Increased Transparency and the Ban on Side Letters
In addition to the disclosure requirements, these rules will also prohibit the use of side letters. These are agreements made between specific investors and the fund, granting them preferential treatment.
The Growing Importance of Private Funds
SEC Chair Gary Gensler emphasized the expanding significance of private funds in the U.S. economy during a speech in May. He highlighted that these advisors now manage a staggering $25 trillion in assets. This amount has surged from $1 trillion in 1998, surpassing the scale of the entire U.S. banking sector.
A Vital Role in Capital Markets and for Investors
Gensler acknowledged the fundamental role played by the private fund industry across all sectors of the capital markets. He made these remarks while addressing the Managed Fund Association, a prominent industry group representing private funds. Furthermore, he emphasized that these funds are essential for various investors such as retirement funds and endowments. Gensler further noted that behind these entities are individuals from diverse backgrounds, including teachers, firefighters, municipal workers, students, and professors.
New Disclosure Requirements for Private Fund Advisers
The Securities and Exchange Commission (SEC) has introduced new disclosure requirements that will impact registered private fund advisers. However, exempt advisers, who typically manage assets under $150 million, will be exempt from these regulations.
Under the new rules, all fund advisers will be required to comply with a ban on side-letter agreements. However, any pre-existing agreements for preferential treatment will be given "legacy status" and can continue to be maintained.

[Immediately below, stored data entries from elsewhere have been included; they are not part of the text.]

(** A request at 16:00:00 UTC, local time UTC, whose draws are all 0. *)
Definition env_evening : Binary64.Env :=
  Binary64.mkEnv (mkDate (16 * 3600000)) 0 (fun _ => 0%float).

(** What the confidences of the points [i] and [i + 1] are checked for. *)
Definition confidenceCheck (i : Z) : bool :=
  confidenceNear i (confidenceOf i)
  && (confidenceOf (i + 1) <? confidenceOf i)%float
  && stepNear (confidenceOf i - confidenceOf (i + 1))%float
  && negb (confidenceOf i - confidenceOf (i + 1) =? 0.05)%float
  && (if (i <=? 16)%Z then (0 <? confidenceOf i)%float
      else (confidenceOf i <? 0)%float).

(** The draws 0.5, 0.804, 0.5, 0.5, ... *)
Definition draws_804 (k : nat) : float :=
  match k with 1%nat => 0.804%float | _ => 0.5%float end.

(** A client whose local time is UTC. *)
Definition utcZone : TimeZone := mkZone (fun _ => 0%Z) (fun _ => 0%Z).

(** The zone of New York around the end of daylight saving time in 2026:
    local time is 4 hours behind UTC before 2026-11-01T06:00:00Z and 5 hours
    behind from then on; a local time before 02:00 of that day, which
    includes the hour that occurs twice, is read with the earlier offset. *)
Definition newYork2026 : TimeZone :=
  mkZone
    (fun t => if (t <? 1793512800000)%Z then (- 4 * 3600000)%Z
              else (- 5 * 3600000)%Z)
    (fun t => if (t <? 1793512800000 - 4 * 3600000)%Z then (- 4 * 3600000)%Z
              else (- 5 * 3600000)%Z).

(** 01:58 local time (05:58 UTC) of 1 November 2026. *)
Definition before_fall_back : Date := mkDate 1793512680000.

(** The prediction that [getPrediction] returns for lot 3 of [db_half], a
    horizon of 3 hours and the environment [env0]. *)
Definition prediction3 : OccupancyPrediction :=
  Eval vm_compute in
    match getPrediction env0 db_half "lot-3" 3 with
    | Returned (Some prediction) => prediction
    | _ =>
        mkPrediction EmptyString 0 0 [] 0 (ISO 0)
          (mkFactors EmptyString EmptyString [] EmptyString) EmptyString
    end.

(** The lots that the read of [db_half] and of [db_lot1] return. *)
Definition served3 : ParkingLot :=
  Eval vm_compute in aggregate env0 lot3 (getSpacesByLotId db_half "lot-3").

Definition served1 : ParkingLot :=
  Eval vm_compute in aggregate env0 lot1 (getSpacesByLotId db_lot1 "lot-1").

(** ** Numbers *)

(** Closes a goal that evaluation of the service on closed data decides. *)
Ltac evaluate := vm_compute; reflexivity.


Lemma gt_true (x y : Q) : gt x y = true <-> y < x.
Proof.
  unfold gt. rewrite (Qgt_alt x y).
  destruct (x ?= y); split; congruence.
Qed.

Lemma lt_true (x y : Q) : lt x y = true <-> x < y.
Proof.
  unfold lt. rewrite Qlt_alt. destruct (x ?= y); split; congruence.
Qed.

Lemma gt_false (x y : Q) : gt x y = false <-> x <= y.
Proof.
  split; intro H.
  - apply Qnot_lt_le. intro L. apply gt_true in L. congruence.
  - destruct (gt x y) eqn:G; [apply gt_true in G; lra | reflexivity].
Qed.

Lemma lt_false (x y : Q) : lt x y = false <-> y <= x.
Proof.
  split; intro H.
  - apply Qnot_lt_le. intro L. apply lt_true in L. congruence.
  - destruct (lt x y) eqn:G; [apply lt_true in G; lra | reflexivity].
Qed.

(** [Math.round x] is the integer [k] with [k <= x + 1/2 < k + 1]. *)
Lemma Math_round_bounds (x : Q) :
  inject_Z (Math_round x) <= x + (1 # 2)
  /\ x + (1 # 2) < inject_Z (Math_round x) + 1.
Proof.
  unfold Math_round. split.
  - apply Qfloor_le.
  - pose proof (Qlt_floor (x + (1 # 2))) as H.
    rewrite inject_Z_plus in H. exact H.
Qed.

(** ** The aggregator *)

Lemma countStatus_numberWithStatus st spaces :
  countStatus st spaces = numberWithStatus st spaces.
Proof.
  unfold countStatus, numberWithStatus.
  induction spaces as [|s spaces IH]; simpl; [reflexivity|].
  destruct (SpaceStatus_eq_dec (status s) st) as [E|N].
  - rewrite E. destruct st; simpl; now rewrite IH.
  - destruct (status s), st; simpl; try congruence; exact IH.
Qed.

Lemma countStatus_partition spaces :
  (countStatus available spaces + countStatus occupied spaces
   + countStatus offline spaces + countStatus reserved spaces
   = List.length spaces)%nat.
Proof.
  unfold countStatus.
  induction spaces as [|s spaces IH]; simpl; [reflexivity|].
  destruct (status s); simpl; lia.
Qed.

Lemma countStatus_le_length (st : SpaceStatus) (l : list ParkingSpace) :
  (countStatus st l <= List.length l)%nat.
Proof. unfold countStatus. apply filter_length_le. Qed.

Lemma aggregate_balanced e lot spaces :
  balanced spaces lot (aggregate e lot spaces).
Proof.
  pose proof (countStatus_partition spaces) as P.
  unfold balanced, aggregate; simpl.
  rewrite <- countStatus_numberWithStatus.
  assert (S : inject_Z (Z.of_nat (countStatus available spaces))
              + inject_Z (Z.of_nat (countStatus occupied spaces))
              + inject_Z (Z.of_nat (countStatus offline spaces))
              + inject_Z (Z.of_nat (countStatus reserved spaces))
              == inject_Z (Z.of_nat (List.length spaces))).
  { rewrite <- !inject_Z_plus, <- !Nat2Z.inj_add, P. reflexivity. }
  split; [exact S|]. split.
  - intro NE. destruct spaces as [|s spaces]; [congruence|].
    split; [reflexivity|].
    rewrite <- S.
    assert (0 <= inject_Z (Z.of_nat (countStatus reserved (s :: spaces)))).
    { change 0 with (inject_Z 0). rewrite <- Zle_Qle. lia. }
    lra.
  - intros ->. simpl. split; [reflexivity|]. reflexivity.
Qed.

(** C1, as the claim states it, fails: with one occupied and one reserved
    space the three counts add up to 1 and [totalSpaces] is 2. *)
Lemma getLotById_sum_counterexample :
  exists agg, getLotById env0 db_reserved "lot-3" = Some agg
    /\ ~ (availableSpaces agg + occupiedSpaces agg + offlineSpaces agg
          == totalSpaces agg).
Proof.
  eexists. split; [reflexivity|]. vm_compute. discriminate.
Qed.

(** C1 (amended): for the lot returned by either read, availableSpaces +
    occupiedSpaces + offlineSpaces + the number of reserved spaces is the
    number of space records of the lot; when there are space records
    totalSpaces is their number, so the three counts add up to at most
    totalSpaces; when there are none, totalSpaces is the static capacity of
    the lot and the three counts are 0. *)
Theorem lot_read_balanced (e : Env) (db : Store) :
  (forall id lot, getItem db id = Some lot ->
     exists agg, getLotById e db id = Some agg
       /\ balanced (getSpacesByLotId db id) lot agg)
  /\ Forall2 (fun lot agg => balanced (getSpacesByLotId db (lotId lot)) lot agg)
             (parkingLotTable db) (snd (getAllLots e false (Returned db))).
Proof.
  split.
  - intros id lot H. unfold getLotById. rewrite H.
    eexists. split; [reflexivity|]. apply aggregate_balanced.
  - unfold getAllLots. cbn [snd].
    induction (parkingLotTable db) as [|lot lots IH]; simpl.
    + constructor.
    + constructor; [apply aggregate_balanced | exact IH].
Qed.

Critics argue that these new regulations will increase costs for private fund managers, which could ultimately be passed on to investors. There are concerns that this could lead to a reduction in competition and potentially encourage consolidation within the industry.

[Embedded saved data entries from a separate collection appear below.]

Definition set_ModifyIndex (st : LIB_POLYLINE) (i : Z) : LIB_POLYLINE :=
  mkPolyline (item st) (m_Width st) (m_PolyPoints st) i.

(** Modelled from the spec: [GetCornerCount] and [GetWidth] are defined in
    the header [lib_polyline.h], not in [lib_polyline.cpp]; they are the
    corner count and the stroke width of the shape. *)
Definition GetCornerCount (st : LIB_POLYLINE) : Z := vec_size (m_PolyPoints st).
Definition GetWidth (st : LIB_POLYLINE) : Z := m_Width st.

Section Polyline.
Context `{Host}.

Definition GetPenSize (st : LIB_POLYLINE) : Z :=
  if decide (0 < m_Width st) then m_Width st
  else if decide (m_Width st = 0) then GetDefaultLineThickness
  else -1.

(** *** Offset, MoveTo, AddPoint, RemoveCorner *)

Definition Offset (aOffset : wxPoint) (st : LIB_POLYLINE) : option LIB_POLYLINE :=
  pts ← mapM (λ p, pt_add p aOffset) (m_PolyPoints st);
  Some (set_points st pts).

Definition MoveTo (aPosition : wxPoint) (st : LIB_POLYLINE) : option LIB_POLYLINE :=
  v0 ← vec_at (m_PolyPoints st) 0;
  d ← pt_sub aPosition v0;
  Offset d st.

Definition AddPoint (aPosition : wxPoint) (st : LIB_POLYLINE) : LIB_POLYLINE :=
  set_points st (vec_push_back (m_PolyPoints st) aPosition).

Definition RemoveCorner (aIdx : Z) (st : LIB_POLYLINE) : option LIB_POLYLINE :=
  pts ← vec_erase (m_PolyPoints st) aIdx;
  Some (set_points st pts).

(** *** AddCorner *)

(** The loop of [AddCorner]: [i] is the counter, [bound] the value of
    [m_PolyPoints.size() - 1], the result is [closestLineStart].  Every
    iteration reads [m_PolyPoints[i]] and [m_PolyPoints[i + 1]], so the
    loop ends after at most [size] iterations, by its condition or by a
    read outside the vector; [fuel] counts the iterations left. *)
Fixpoint AddCorner_loop (pts : list wxPoint) (aPosition : wxPoint) (bound : Z)
    (fuel : nat) (i : nat) (currentMinDistance closestLineStart : Z) : option Z :=
  if decide (Z.of_nat i < bound) then
    match fuel with
    | O => None
    | S fuel' =>
        a ← pts !! i;
        b ← pts !! S i;
        let distance := DistanceLinePoint a b aPosition in
        if decide (distance < currentMinDistance)
        then AddCorner_loop pts aPosition bound fuel' (S i) distance (Z.of_nat i)
        else AddCorner_loop pts aPosition bound fuel' (S i)
               currentMinDistance closestLineStart
    end
  else Some closestLineStart.

Definition closestLineStart (pts : list wxPoint) (aPosition : wxPoint) : option Z :=
  AddCorner_loop pts aPosition (SizeT.sub (vec_size pts) 1)
    (S (length pts)) 0 Int.INT_MAX 0.

Definition AddCorner (aPosition : wxPoint) (st : LIB_POLYLINE) : option LIB_POLYLINE :=
  c ← closestLineStart (m_PolyPoints st) aPosition;
  pts ← vec_insert (m_PolyPoints st) c aPosition;
  Some (set_points st pts).

(** *** HitTest( const wxPoint&, int ) *)

Definition mindist (st : LIB_POLYLINE) (aAccuracy : Z) : option Z :=
  s ← Int.add aAccuracy (Int.div (GetPenSize st) 2);
  Some (Z.max s MINIMUM_SELECTION_DISTANCE).

Fixpoint HitTest_point_loop (pts : list wxPoint) (aPosition : wxPoint) (md : Z)
    (idxs : list nat) : option bool :=
  match idxs with
  | [] => Some false
  | ii :: rest =>
      a ← pts !! (ii - 1)%nat;
      b ← pts !! ii;
      if TestSegmentHit aPosition (TransformCoordinate a) (TransformCoordinate b) md
      then Some true
      else HitTest_point_loop pts aPosition md rest
  end.

Definition HitTest_point (st : LIB_POLYLINE) (aPosition : wxPoint) (aAccuracy : Z)
  : option bool :=
  md ← mindist st aAccuracy;
  HitTest_point_loop (m_PolyPoints st) aPosition md
    (seq 1 (Z.to_nat (GetCornerCount st) - 1)).

(** *** GetBoundingBox *)

Record extent : Type := mkExtent { xmin : Z; xmax : Z; ymin : Z; ymax : Z }.

Fixpoint GetBoundingBox_loop (pts : list wxPoint) (e : extent) (idxs : list nat)
  : option extent :=
  match idxs with
  | [] => Some e
  | ii :: rest =>
      p ← pts !! ii;
      GetBoundingBox_loop pts
        (mkExtent (Z.min (xmin e) (x p)) (Z.max (xmax e) (x p))
                  (Z.min (ymin e) (y p)) (Z.max (ymax e) (y p))) rest
  end.

Definition GetBoundingBox (st : LIB_POLYLINE) : option EDA_RECT :=
  p0 ← vec_at (m_PolyPoints st) 0;
  e ← GetBoundingBox_loop (m_PolyPoints st)
         (mkExtent (x p0) (x p0) (y p0) (y p0))
         (seq 1 (Z.to_nat (GetCornerCount st) - 1));
  pen1 ← Int.add (GetPenSize st) 1;
  let rect := SetOrigin EDA_RECT_new (xmin e) (ymin e) in
  let rect := SetEnd rect (xmax e) (ymax e) in
  let rect := Inflate rect (Int.div pen1 2) in
  Some (RevertYAxis rect).

(** *** HitTest( const EDA_RECT&, bool, int ) *)

Fixpoint HitTest_rect_loop (pts : list wxPoint) (sel : EDA_RECT) (count : Z)
    (idxs : list nat) : option bool :=
  match idxs with
  | [] => Some false
  | ii :: rest =>
      p ← vec_at pts (Z.of_nat ii);
      n ← vec_at pts (Z.rem (Z.of_nat ii + 1) count);
      let pt := TransformCoordinate p in
      let ptNext := TransformCoordinate n in
      if Contains sel pt then Some true
      else if IntersectsSegment sel pt ptNext then Some true
      else HitTest_rect_loop pts sel count rest
  end.

Definition HitTest_rect (st : LIB_POLYLINE) (aRect : EDA_RECT)
    (aContained : bool) (aAccuracy : Z) : option bool :=
  if decide (Z.land (m_Flags (item st)) (Z.lor STRUCT_DELETED SKIP_STRUCT) ≠ 0)
  then Some false
  else
    let sel := if decide (aAccuracy ≠ 0) then Inflate aRect aAccuracy else aRect in
    if aContained then
      bb ← GetBoundingBox st;
      Some (ContainsRect sel bb)
    else
      bb ← GetBoundingBox st;
      if negb (Intersects sel bb) then Some false
      else
        let sel := Inflate sel (Int.div (GetWidth st) 2) in
        let count := SizeT.to_int (vec_size (m_PolyPoints st)) in
        HitTest_rect_loop (m_PolyPoints st) sel count (seq 0 (Z.to_nat count)).

(** *** DeleteSegment *)

(** One iteration pops a vertex, so [fuel] = the number of vertices is
    enough. *)
Fixpoint DeleteSegment_loop (aPosition : wxPoint) (fuel : nat) (pts : list wxPoint)
  : option (list wxPoint) :=
  if decide (2 < vec_size pts) then
    match fuel with
    | O => None
    | S fuel' =>
        pts1 ← vec_pop_back pts;
        last1 ← vec_at pts1 (UInt.sub (vec_size pts1) 1);
        if decide (last1 ≠ aPosition)
        then vec_set pts1 (UInt.sub (vec_size pts1) 1) aPosition
        else DeleteSegment_loop aPosition fuel' pts1
    end
  else Some pts.

Definition DeleteSegment (aPosition : wxPoint) (st : LIB_POLYLINE)
  : option LIB_POLYLINE :=
  pts ← DeleteSegment_loop aPosition (length (m_PolyPoints st)) (m_PolyPoints st);
  Some (set_points st pts).

(** *** BeginEdit *)

(** [(a - b).x * (a - b).x + (a - b).y * (a - b).y] *)
Definition sqdist (aPosition point : wxPoint) : option Z :=
  d ← pt_sub aPosition point;
  xx ← Int.mul (x d) (x d);
  yy ← Int.mul (y d) (y d);
  Int.add xx yy.

(** The distance to the middle of the edge from [prevPoint] to [point]:
    [offset = aPosition + aPosition - point - prevPoint] and
    [( offset.x * offset.x + offset.y * offset.y ) / 4 + 1]. *)
Definition middist (aPosition point prevPoint : wxPoint) : option Z :=
  o1 ← pt_add aPosition aPosition;
  o2 ← pt_sub o1 point;
  offset ← pt_sub o2 prevPoint;
  xx ← Int.mul (x offset) (x offset);
  yy ← Int.mul (y offset) (y offset);
  s ← Int.add xx yy;
  Int.add (Int.div s 4) 1.

(** The variables of the search loop of [BeginEdit]. *)
Record search : Type := mkSearch {
  index : Z;
  prevPoint : wxPoint;
  s_initialPos : wxPoint;
  s_ModifyIndex : Z;
  distanceMin : Z
}.

(** The test on the vertex [point]. *)
Definition search_vertex (aPosition point : wxPoint) (s : search) : option search :=
  distancePoint ← sqdist aPosition point;
  if decide (distancePoint < distanceMin s)
  then Some (mkSearch (index s) (prevPoint s) point (index s) distancePoint)
  else Some s.

(** The test on the middle of the edge that ends at [point]. *)
Definition search_middle (aPosition point : wxPoint) (s : search) : option search :=
  distancePoint ← middist aPosition point (prevPoint s);
  if decide (distancePoint < distanceMin s)
  then
    neg_index ← Int.neg (index s);
    Some (mkSearch (index s) (prevPoint s) point neg_index distancePoint)
  else Some s.

(** One iteration of [for( wxPoint point : m_PolyPoints )]. *)
Definition search_step (aPosition point : wxPoint) (s : search) : option search :=
  s1 ← search_vertex aPosition point s;
  s2 ← search_middle aPosition point s1;
  next ← Int.add (index s2) 1;
  Some (mkSearch next point (s_initialPos s2) (s_ModifyIndex s2) (distanceMin s2)).

Fixpoint search_loop (aPosition : wxPoint) (s : search) (pts : list wxPoint)
  : option search :=
  match pts with
  | [] => Some s
  | point :: rest =>
      s' ← search_step aPosition point s;
      search_loop aPosition s' rest
  end.

(** The state of the search when the loop is entered. *)
Definition search_init (aPosition startPoint : wxPoint) : option search :=
  d ← sqdist aPosition startPoint;
  Some (mkSearch 0 startPoint startPoint 0 d).

(** The [IS_RESIZED] branch of [BeginEdit]: the search for the vertex, or
    the middle of an edge, that is nearest to [aPosition]. *)
Definition nearest_point (aPosition : wxPoint) (pts : list wxPoint) : option search :=
  startPoint ← vec_at pts 0;
  s0 ← search_init aPosition startPoint;
  search_loop aPosition s0 pts.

Bryan Corbett, President and CEO of the Managed Funds Association (MFA), expressed his concerns about the potential impact of these rules. In a recent statement, he hinted that the MFA may take legal action against the SEC if the rules are adopted.

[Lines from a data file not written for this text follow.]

(** The table of a complete history has every row assigned. *)
Lemma full_table (rs : list Row) (n m : nat) :
  m = n -> (Some <$> rs) ++ replicate (n - m) None = Some <$> rs.
Proof. intros ->. rewrite Nat.sub_diag. apply app_nil_r. Qed.

Section SelectRows.
Variable better : gmap Z Z -> Process -> Process -> bool.
Variable key : gmap Z Z -> Process -> Z.
Hypothesis better_key :
  forall rem p q, better rem p q = (key rem p <? key rem q).
Variable processes : list Process.

(** The output of a selecting scheduler: the history of some order of
    service of all the processes. *)
Lemma select_run_output :
  exists jobs out,
    jobs ≡ₚ processes
    /\ select_run better processes = Ret out
    /\ out_schedule out = Some <$> sv_rows (served jobs)
    /\ out_gantt out = sv_slices (served jobs)
    /\ aveWait out
       = f64_div (f64_sum (map rowWait (sv_rows (served jobs))))
           (f64_of_int (Z.of_nat (length processes))).
Proof.
  destruct (select_run_returns better key better_key processes)
    as (jobs & rem & Hperm & Hrun).
  exists jobs. eexists. split; [exact Hperm |]. split; [exact Hrun |].
  split; [| split; reflexivity].
  simpl. apply full_table. apply Permutation_length. exact Hperm.
Qed.

Lemma select_run_row_times :
  exists out,
    select_run better processes = Ret out
    /\ length (out_schedule out) = length processes
    /\ Forall is_Some (out_schedule out)
    /\ forall k row, out_schedule out !! k = Some (Some row) ->
         row_times (exit_before (out_schedule out) k) row.
Proof.
  destruct select_run_output as (jobs & out & Hperm & Hrun & Hsched & _).
  exists out. split; [exact Hrun |]. rewrite Hsched.
  split; [| split].
  - rewrite length_fmap, served_rows_length.
    apply Permutation_length. exact Hperm.
  - apply Forall_fmap. apply Forall_forall. intros r _. simpl. eauto.
  - intros k row Hk. rewrite list_lookup_fmap in Hk.
    destruct (sv_rows (served jobs) !! k) as [r|] eqn:Hr; [| discriminate].
    injection Hk as ->. apply served_row_times. exact Hr.
Qed.
End SelectRows.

Corbett emphasized that these changes would not only increase costs but also limit investment options. He believes that it would make it more challenging for pensions, foundations, and endowments to diversify their portfolios and achieve their desired returns. Additionally, he criticized the SEC for proposing these changes without sufficient analysis of their impact on investors and markets.
The final decision on whether to adopt these proposals will be made by the SEC during a meeting scheduled to commence at 10 a.m. Eastern time.